Drive All Blames Into One

Drive All Blames Into One

Be Grateful to Everyone

(Jamgon Kontrul, from the Direct Path to Enlightenment)

When we first attempt to understand how we have come to a situation, the first thing we often do is to blame someone or something for our problem. It seems only natural that there must be a reason for our discomfort, and of course it isn’t our fault. Something outside of ourselves must be the reason. 

The problem with this kind of thinking is that it can be endless. Once we have the answer to this mental pre-occupation, we move on to the next one, and so on. This process may often lead us to living with an endless chain of expectations – “If only I didn’t have this ---- in my way, I could be happy.”

Agreed, this might be an accurate assessment of the situation, and the assigning of blame might be valid, but the path on which we then find ourselves may not allow us to grow past our difficulties. This is particularly true for the most pressing and unsolvable situations of the human condition. Health problems, both ours and those of our loved ones, old age and death, the existential angst inherent in that which is by nature unsolvable, all lead us to perhaps embrace alternative solutions. 

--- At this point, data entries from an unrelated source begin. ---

(** X18.  Every command goes out as one line: printable ASCII bytes and
    a closing newline, whatever the arguments hold; [toggle_pause] sends
    [cycle pause] and [seek] sends [seek seconds relative], each as one
    such line. *)
Theorem every_command_goes_out_as_one_line args seconds o w k :
  _sock o = Some k -> send_error k = None ->
  (exists body,
      command_line args = body ++ [x0a] /\
      Forall (fun b => (32 <= Byte.to_N b <= 126)%N) body) /\
  trace (snd (snd (_command args (o, w))))
    = trace w ++ [Sent (command_line args)] /\
  trace (snd (snd (toggle_pause (o, w))))
    = trace w ++ [Sent (command_line [VStr (u "cycle"); VStr (u "pause")])] /\
  trace (snd (snd (seek seconds (o, w))))
    = trace w ++ [Sent (command_line [VStr (u "seek"); seconds;
                                      VStr (u "relative")])].
Proof.
  intros Hk Hs. split; [apply command_line_shape|].
  split; [apply (command_trace args o w k Hk Hs)|].
  split.
  - unfold toggle_pause, bind.
    pose proof (command_trace [VStr (u "cycle"); VStr (u "pause")] o w k Hk Hs) as H.
    destruct (_command _ (o, w)) as [[r|e] s']; exact H.
  - unfold seek, bind.
    pose proof (command_trace [VStr (u "seek"); seconds; VStr (u "relative")]
                  o w k Hk Hs) as H.
    destruct (_command _ (o, w)) as [[r|e] s']; exact H.
Qed.

Lemma command_reply_witness :
  fst (_command [VStr (u "get_property"); VStr (u "playback-time")]
                (connected_by chatty, calm)) = Return at_12_5 /\
  trace (snd (snd (_command [VStr (u "get_property"); VStr (u "playback-time")]
                            (connected_by chatty, calm))))
  = trace calm ++ [Sent (command_line [VStr (u "get_property");
                                       VStr (u "playback-time")])].
Proof.
  apply (command_returns_the_reply_however_it_is_chunked
           [VStr (u "get_property"); VStr (u "playback-time")]
           [firstn 20 (Net.frame pause_event ++ Net.frame at_12_5);
            skipn 20 (Net.frame pause_event ++ Net.frame at_12_5)]
           [removelast (Net.frame pause_event)]
           (removelast (Net.frame at_12_5)) at_12_5 []
           (connected_by chatty) calm chatty eq_refl eq_refl eq_refl).
  - repeat constructor; discriminate.
  - reflexivity.
  - repeat constructor. exists pause_event. split; reflexivity.
  - repeat constructor.
  - reflexivity.
  - reflexivity.
Defined.

Lemma malformed_line_witness :
  _command [VStr (u "cycle"); VStr (u "pause")]
           (connected_by (answers [Net.line "garbage"]), calm)
  = (Raise JSONDecodeError,
     (connected_by (answers []),
      log (Sent (command_line [VStr (u "cycle"); VStr (u "pause")])) calm)).
Proof.
  apply (command_raises_on_a_malformed_line
           [VStr (u "cycle"); VStr (u "pause")]
           (list_byte_of_string "garbage") [] []
           (connected_by (answers [Net.line "garbage"])) calm
           (answers [Net.line "garbage"]) JSONDecodeError eq_refl eq_refl eq_refl).
  - repeat constructor.
  - reflexivity.
Defined.

Lemma sending_fails_witness :
  _command [VStr (u "cycle"); VStr (u "pause")] (connected_by hung_up, calm)
  = (Return VNone,
     ({| _proc := _proc (connected_by hung_up); _sock := None |}, calm)) /\
  forall later,
    _command later ({| _proc := _proc (connected_by hung_up); _sock := None |}, calm)
    = (Return VNone,
       ({| _proc := _proc (connected_by hung_up); _sock := None |}, calm)).
Proof.
  exact (command_drops_the_socket_when_sending_fails
           [VStr (u "cycle"); VStr (u "pause")] (connected_by hung_up) calm
           hung_up BrokenPipeError eq_refl eq_refl eq_refl).
Defined.

Lemma play_connects_witness :
  trace (snd (snd (play (idle, calm))))
    = trace (snd (snd (stop (idle, calm)))) ++ Spawned 1 :: repeat Slept 2 /\
  _proc (fst (snd (play (idle, calm))))
    = Some {| pid := 1; running := true; heeds_sigterm := true |} /\
  fst (play (idle, calm)) = Return true /\
  _sock (fst (snd (play (idle, calm)))) = Some (answers []).
Proof.
  exact (play_connects_once_the_socket_exists (idle, calm)
           {| pid := 1; running := true; heeds_sigterm := true |} 2
           (idle_faults calm eq_refl) (fun _ => eq_refl) eq_refl eq_refl
           (le_n_S _ _ (le_n_S _ _ (le_n_S _ _ (Nat.le_0_l _))))).
Defined.
(** * A shallow embedding of the RAG agent (app/rag.py, app/agent.py)

    The development follows the two Python modules of the repository:

    - [Py]     : the fragment of the Python runtime the code relies on
                 (strings as code-point sequences, slicing, [rfind], [strip],
                 [replace], exceptions as an outcome type);
    - [Rag]    : [DocumentProcessor], [EmbeddingGenerator],
                 [FAISSVectorStore] and [RAGSystem], with faiss's flat index
                 at its interface;
    - [Agent]  : [AgentMemory], [AgentTools] and [AIAgent];
    - [Json]   : a reference [json.loads], to run the model on concrete text;
    - [Reach], [Sample], [Stated] : reachable states, small concrete worlds,
                 and the statements the code is checked against;
    - [RagTheory], [AgentTheory] : the lemmas and theorems.

    What lies outside the repository (the chat and embedding endpoints, the
    file system, the clock, [json.loads], [eval], the arithmetic of
    distances) is a field of a class [World]: every theorem holds for
    whatever these return. Loops that may run forever take a fuel and return
    [None] when it is spent; printing and logging are left out. *)

From Stdlib Require Import ZArith NArith List String Ascii DecimalString Lia Sorted.
From stdpp Require Import base option list gmap.
Import ListNotations.

Local Open Scope Z_scope.
Set Warnings "-register-all".

(* ===================================================================== *)
(** * The Python runtime fragment *)
(* ===================================================================== *)

Module Py.
Lemma order_by_perm (l : list A) : Permutation (order_by le l) l.
Proof.
  induction l as [|x l IH]; simpl; [reflexivity|].
  rewrite insert_by_perm. now constructor.
Qed.
End OrderBy.


(** C8.  The content field of an exported note and the description field
    of an exported event are the stored text with every CR and every LF
    replaced by one space: the field holds no line break, neither before
    nor after the CSV encoding, every stored row is exported once, and
    the content [line1], LF, [line2] is exported as [line1 line2]. *)
Theorem csv_export_replaces_line_breaks :
  (forall text : option string,
     PyStr.contains PyStr.LF (one_line text) = false
     /\ PyStr.contains PyStr.CR (one_line text) = false
     /\ PyStr.contains PyStr.LF (Csv.field (one_line text)) = false
     /\ PyStr.contains PyStr.CR (Csv.field (one_line text)) = false)
  /\ (forall text : string,
        one_line (Some text) = map_chars space_for_break text)
  /\ (forall note : Note.t,
        nth_error (note_row note) 2 = Some (one_line (Note.content note)))
  /\ (forall event : Event.t,
        nth_error (event_row event) 2 = Some (one_line (Event.description event)))
  /\ (forall w : world, exists resp,
        fst (export_notes_csv w) = Ok resp
        /\ body resp
           = write_rows
               ["ID"; "Title"; "Content"; "Color"; "Created At"; "Updated At"]%string
               (map note_row (notes_newest_first (notes (db w))))
        /\ Permutation (notes_newest_first (notes (db w))) (notes (db w)))
  /\ (forall w : world, exists resp,
        fst (export_calendar_csv w) = Ok resp
        /\ body resp
           = write_rows
               ["ID"; "Title"; "Description"; "Date"; "Time"; "Color"]%string
               (map event_row (order_by event_leb (events (db w))))
        /\ Permutation (order_by event_leb (events (db w))) (events (db w)))
  /\ one_line (Some line1_line2) = "line1 line2"%string
  /\ Csv.field (one_line (Some line1_line2)) = "line1 line2"%string.
Proof.
  repeat split.
  - now apply one_line_no_break.
  - now apply one_line_no_break.
  - apply contains_field; [reflexivity|]. now apply one_line_no_break.
  - apply contains_field; [reflexivity|]. now apply one_line_no_break.
  - apply one_line_spec.
  - intros w. eexists. split; [reflexivity|]. split; [reflexivity|].
    apply order_by_perm.
  - intros w. eexists. split; [reflexivity|]. split; [reflexivity|].
    apply order_by_perm.
Qed.

(** ** The calendar page *)

Section Lists.
Context {A : Type}.

Lemma firstn_add (a b : nat) (l : list A) :
  firstn (a + b) l = firstn a l ++ firstn b (skipn a l).
Proof.
  revert l. induction a as [|a IH]; intros l; [reflexivity|].
  destruct l as [|x l]; cbn.
  - now rewrite firstn_nil.
  - now rewrite IH.
Qed.

Lemma skipn_add (a b : nat) (l : list A) :
  skipn (a + b) l = skipn b (skipn a l).
Proof.
  revert l. induction a as [|a IH]; intros l; [reflexivity|].
  destruct l as [|x l]; cbn.
  - now rewrite skipn_nil.
  - apply IH.
Qed.
Definition _ALL_BUILTINS : list string :=
  [ "not"; "map"; "filter"; "reduce"; "head"; "tail";
    "cons"; "append"; "nth"; "range"; "empty?";
    "sort-by"; "length"; "concat"; "substr"; "split";
    "join"; "format"; "print"; "read-line";
    "some"; "none"; "some?"; "unwrap"; "map-opt";
    "or-else"; "error"; "try"; "catch"; "set";
    "reverse"; "first"; "second"; "last"; "contains";
    "abs"; "min"; "max"; "to-string"; "to-int"; "to-float";
    "to-lower"; "to-upper"; "string-length"; "char-at";
    "string-starts-with"; "string-ends-with"; "string-contains";
    "string-replace"; "string-trim"; "flat-map"; "zip";
    "take"; "drop"; "slice"; "index-of"; "sum"; "product";
    "any"; "all"; "enumerate"; "dict"; "keys"; "values";
    "has-key"; "get-or"; "int-to-string";
    "list_get"; "list-get"; "string_trim"; "string_starts_with";
    "string_ends_with"; "string_contains"; "string_replace";
    "int_to_string"; "to_string"; "to_lower"; "to_upper";
    "empty_q"; "some_q"; "sort_by"; "map_opt"; "or_else";
    "read_line"; "flat_map" ].

Definition _ALL_OPERATORS : list string :=
  [ "+"; "-"; "*"; "/"; "%"; "=="; "!="; "<"; ">"; "<="; ">="; "and"; "or"; "not" ].

Definition python_keywords : list string :=
  [ "lambda"; "class"; "def"; "return"; "import"; "from"; "as";
    "if"; "else"; "elif"; "while"; "for"; "break"; "continue";
    "pass"; "raise"; "try"; "except"; "finally"; "with"; "yield";
    "assert"; "del"; "in"; "is"; "not"; "and"; "or"; "global";
    "nonlocal"; "True"; "False"; "None"; "match"; "case"; "type" ].

Definition _sanitize_name (name : string) : string :=
  let name := replace_char "?" "_q" (replace_char "-" "_" name) in
  if str_in name python_keywords then name +:+ "_" else name.

(** [repr(value)] *)
Definition repr (v : PyVal) : string :=
  match v with
  | VInt z => repr_int z
  | VFloat f => float_repr f
  | VStr s => repr_str s
  | VBool b => if b then "True" else "False"
  | VNone => "None"
  end.

(** Truth value of an object, as [if value] tests it. *)
Definition truthy (v : PyVal) : bool :=
  match v with
  | VInt z => negb (Z.eqb z 0)
  | VFloat f => negb (str_in (float_repr f) ["0.0"; "-0.0"])
  | VStr s => negb (String.eqb s "")
  | VBool b => b
  | VNone => false
  end.

Definition _lit (value : PyVal) (type_hint : string) : Result string :=
  if String.eqb type_hint "string" then
    match value with
    | VStr s =>
        let escaped :=
          replace_char (chr 10) (String (chr 92) "n")
            (replace_char (chr 34) (String (chr 92) (str1 (chr 34)))
               (replace_char (chr 92) (String (chr 92) (str1 (chr 92))) s)) in
        Ok (str1 (chr 34) +:+ escaped +:+ str1 (chr 34))
    | _ => Raise AttributeError
    end
  else if String.eqb type_hint "bool" then
    Ok (if truthy value then "True" else "False")
  else if String.eqb type_hint "unit" then Ok "None"
  else if String.eqb type_hint "float" then Ok (repr value)
  else Ok (repr value).

Definition _pattern_condition (pat : Pattern) (target : string) : string :=
  match pat with
  | WildcardPattern => "True"
  | LiteralPattern value => target +:+ " == " +:+ repr value
  | IdentPattern _ => "True"
  | ConstructorPattern name _ =>
      "isinstance(" +:+ target +:+ ", " +:+ _sanitize_name name +:+ ")"
  end.

(** The loop of [_pattern_bindings] over [enumerate(pat.args)]; [n] is
    [len(pat.args)] and [i] the index of the head of [args]. *)
Fixpoint pattern_bindings_from (target : string) (n i : nat) (args : list Pattern)
  : list (string * string) :=
  match args with
  | [] => []
  | IdentPattern name :: rest =>
      let accessor :=
        if (n =? 1)%nat then target +:+ ".value"
        else target +:+ "._" +:+ repr_nat i in
      (_sanitize_name name, accessor) :: pattern_bindings_from target n (S i) rest
  | _ :: rest => pattern_bindings_from target n (S i) rest
  end.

The Buddhist response presented here is to re-assess our tendency to blame, and to instead, to accept that whatever the current situation is, it is workable and contains everything we need to proceed towards our next step.

Our form benefits immediately from the attention available when we are not distracted by our preoccupation with blame, whether that blame is valid or not. Our lives may become far more workable when we begin to attend to what is actually right in front of us. 

It may be possible to find Gratefulness and Joy is within our reach, within our personal space, as we take responsibility, not for the external conditions, but rather, for our own internal state, our state of consciousness. 

This is not a statement about the nature of the world, or reality. It is merely a practical strategy which allows us to move forward when we find ourselves in situations where there are no easy answers.

Again, these musings might not be meaningful to all who read them, but are presented for those who might find them useful at this point in their lives. Each month I try to present teachings from many different traditions which may help us all move forward.

 Some of these might not be for everyone. Please take what is useful to you, and if you find the meaning somewhat obtuse in some of my ramblings, I hope that you will find other parts which are more to your liking.